Exercise prompt:
For the records that follow, please set down exactly the lines between the one holding "(** What [find_remote]" and the one holding "url_set n u", inclusive, and only those.

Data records
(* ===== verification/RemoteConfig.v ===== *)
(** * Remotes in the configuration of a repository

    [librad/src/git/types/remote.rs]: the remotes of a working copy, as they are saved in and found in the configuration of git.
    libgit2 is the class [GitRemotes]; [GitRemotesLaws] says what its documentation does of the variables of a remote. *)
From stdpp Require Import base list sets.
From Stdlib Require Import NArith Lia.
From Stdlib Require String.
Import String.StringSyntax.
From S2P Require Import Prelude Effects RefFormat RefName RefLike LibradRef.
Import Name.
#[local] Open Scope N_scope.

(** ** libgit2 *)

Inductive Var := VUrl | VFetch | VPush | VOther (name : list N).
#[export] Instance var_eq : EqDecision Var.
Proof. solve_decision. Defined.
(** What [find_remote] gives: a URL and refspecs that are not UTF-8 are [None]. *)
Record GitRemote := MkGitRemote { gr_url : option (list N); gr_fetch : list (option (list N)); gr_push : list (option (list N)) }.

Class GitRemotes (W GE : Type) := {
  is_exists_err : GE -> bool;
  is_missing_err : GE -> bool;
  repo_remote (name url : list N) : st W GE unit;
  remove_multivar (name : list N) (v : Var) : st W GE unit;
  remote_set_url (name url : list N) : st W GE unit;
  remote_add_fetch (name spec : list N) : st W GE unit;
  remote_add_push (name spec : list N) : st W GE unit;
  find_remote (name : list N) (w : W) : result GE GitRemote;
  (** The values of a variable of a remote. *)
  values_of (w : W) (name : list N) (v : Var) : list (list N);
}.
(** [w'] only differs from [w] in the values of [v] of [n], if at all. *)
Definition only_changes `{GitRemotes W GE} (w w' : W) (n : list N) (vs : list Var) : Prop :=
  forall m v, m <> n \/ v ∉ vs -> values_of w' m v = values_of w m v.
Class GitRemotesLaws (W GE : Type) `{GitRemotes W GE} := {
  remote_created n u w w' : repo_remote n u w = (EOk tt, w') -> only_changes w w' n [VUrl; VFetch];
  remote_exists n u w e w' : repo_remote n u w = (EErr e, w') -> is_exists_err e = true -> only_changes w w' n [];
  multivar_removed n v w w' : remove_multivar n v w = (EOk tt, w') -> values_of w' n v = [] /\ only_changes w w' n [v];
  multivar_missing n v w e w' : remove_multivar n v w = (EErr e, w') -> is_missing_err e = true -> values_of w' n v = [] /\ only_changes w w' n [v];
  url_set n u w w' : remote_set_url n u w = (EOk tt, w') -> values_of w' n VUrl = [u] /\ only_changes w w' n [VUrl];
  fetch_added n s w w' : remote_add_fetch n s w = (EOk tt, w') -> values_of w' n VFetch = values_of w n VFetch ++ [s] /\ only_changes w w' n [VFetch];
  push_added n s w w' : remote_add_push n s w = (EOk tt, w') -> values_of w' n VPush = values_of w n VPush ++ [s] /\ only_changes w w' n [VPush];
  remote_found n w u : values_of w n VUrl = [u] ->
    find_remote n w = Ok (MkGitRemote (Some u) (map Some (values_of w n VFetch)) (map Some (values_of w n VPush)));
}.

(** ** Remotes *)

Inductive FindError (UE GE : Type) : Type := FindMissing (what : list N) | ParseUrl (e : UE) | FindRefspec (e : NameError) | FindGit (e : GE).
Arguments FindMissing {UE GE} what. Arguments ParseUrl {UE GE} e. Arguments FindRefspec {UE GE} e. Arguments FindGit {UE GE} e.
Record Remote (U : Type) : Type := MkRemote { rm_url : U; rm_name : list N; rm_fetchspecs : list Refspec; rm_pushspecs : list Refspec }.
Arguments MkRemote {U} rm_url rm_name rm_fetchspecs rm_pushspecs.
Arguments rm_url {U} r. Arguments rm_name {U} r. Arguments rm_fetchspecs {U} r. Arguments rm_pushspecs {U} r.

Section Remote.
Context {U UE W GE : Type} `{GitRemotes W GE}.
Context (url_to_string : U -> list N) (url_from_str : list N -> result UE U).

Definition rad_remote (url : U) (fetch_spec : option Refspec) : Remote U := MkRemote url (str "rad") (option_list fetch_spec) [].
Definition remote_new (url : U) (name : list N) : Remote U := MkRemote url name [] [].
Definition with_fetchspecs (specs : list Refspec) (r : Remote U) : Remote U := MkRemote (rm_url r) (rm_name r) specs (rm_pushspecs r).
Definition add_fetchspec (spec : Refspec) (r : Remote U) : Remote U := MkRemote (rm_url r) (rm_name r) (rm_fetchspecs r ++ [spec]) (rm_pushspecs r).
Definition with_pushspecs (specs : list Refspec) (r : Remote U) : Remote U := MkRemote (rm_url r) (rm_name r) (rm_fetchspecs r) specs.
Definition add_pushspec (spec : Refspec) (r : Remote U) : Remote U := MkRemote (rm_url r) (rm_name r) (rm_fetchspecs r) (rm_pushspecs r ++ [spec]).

Exercise result:
(** What [find_remote] gives: a URL and refspecs that are not UTF-8 are [None]. *)
Record GitRemote := MkGitRemote { gr_url : option (list N); gr_fetch : list (option (list N)); gr_push : list (option (list N)) }.

Class GitRemotes (W GE : Type) := {
  is_exists_err : GE -> bool;
  is_missing_err : GE -> bool;
  repo_remote (name url : list N) : st W GE unit;
  remove_multivar (name : list N) (v : Var) : st W GE unit;
  remote_set_url (name url : list N) : st W GE unit;
  remote_add_fetch (name spec : list N) : st W GE unit;
  remote_add_push (name spec : list N) : st W GE unit;
  find_remote (name : list N) (w : W) : result GE GitRemote;
  (** The values of a variable of a remote. *)
  values_of (w : W) (name : list N) (v : Var) : list (list N);
}.
(** [w'] only differs from [w] in the values of [v] of [n], if at all. *)
Definition only_changes `{GitRemotes W GE} (w w' : W) (n : list N) (vs : list Var) : Prop :=
  forall m v, m <> n \/ v ∉ vs -> values_of w' m v = values_of w m v.
Class GitRemotesLaws (W GE : Type) `{GitRemotes W GE} := {
  remote_created n u w w' : repo_remote n u w = (EOk tt, w') -> only_changes w w' n [VUrl; VFetch];
  remote_exists n u w e w' : repo_remote n u w = (EErr e, w') -> is_exists_err e = true -> only_changes w w' n [];
  multivar_removed n v w w' : remove_multivar n v w = (EOk tt, w') -> values_of w' n v = [] /\ only_changes w w' n [v];
  multivar_missing n v w e w' : remove_multivar n v w = (EErr e, w') -> is_missing_err e = true -> values_of w' n v = [] /\ only_changes w w' n [v];
  url_set n u w w' : remote_set_url n u w = (EOk tt, w') -> values_of w' n VUrl = [u] /\ only_changes w w' n [VUrl];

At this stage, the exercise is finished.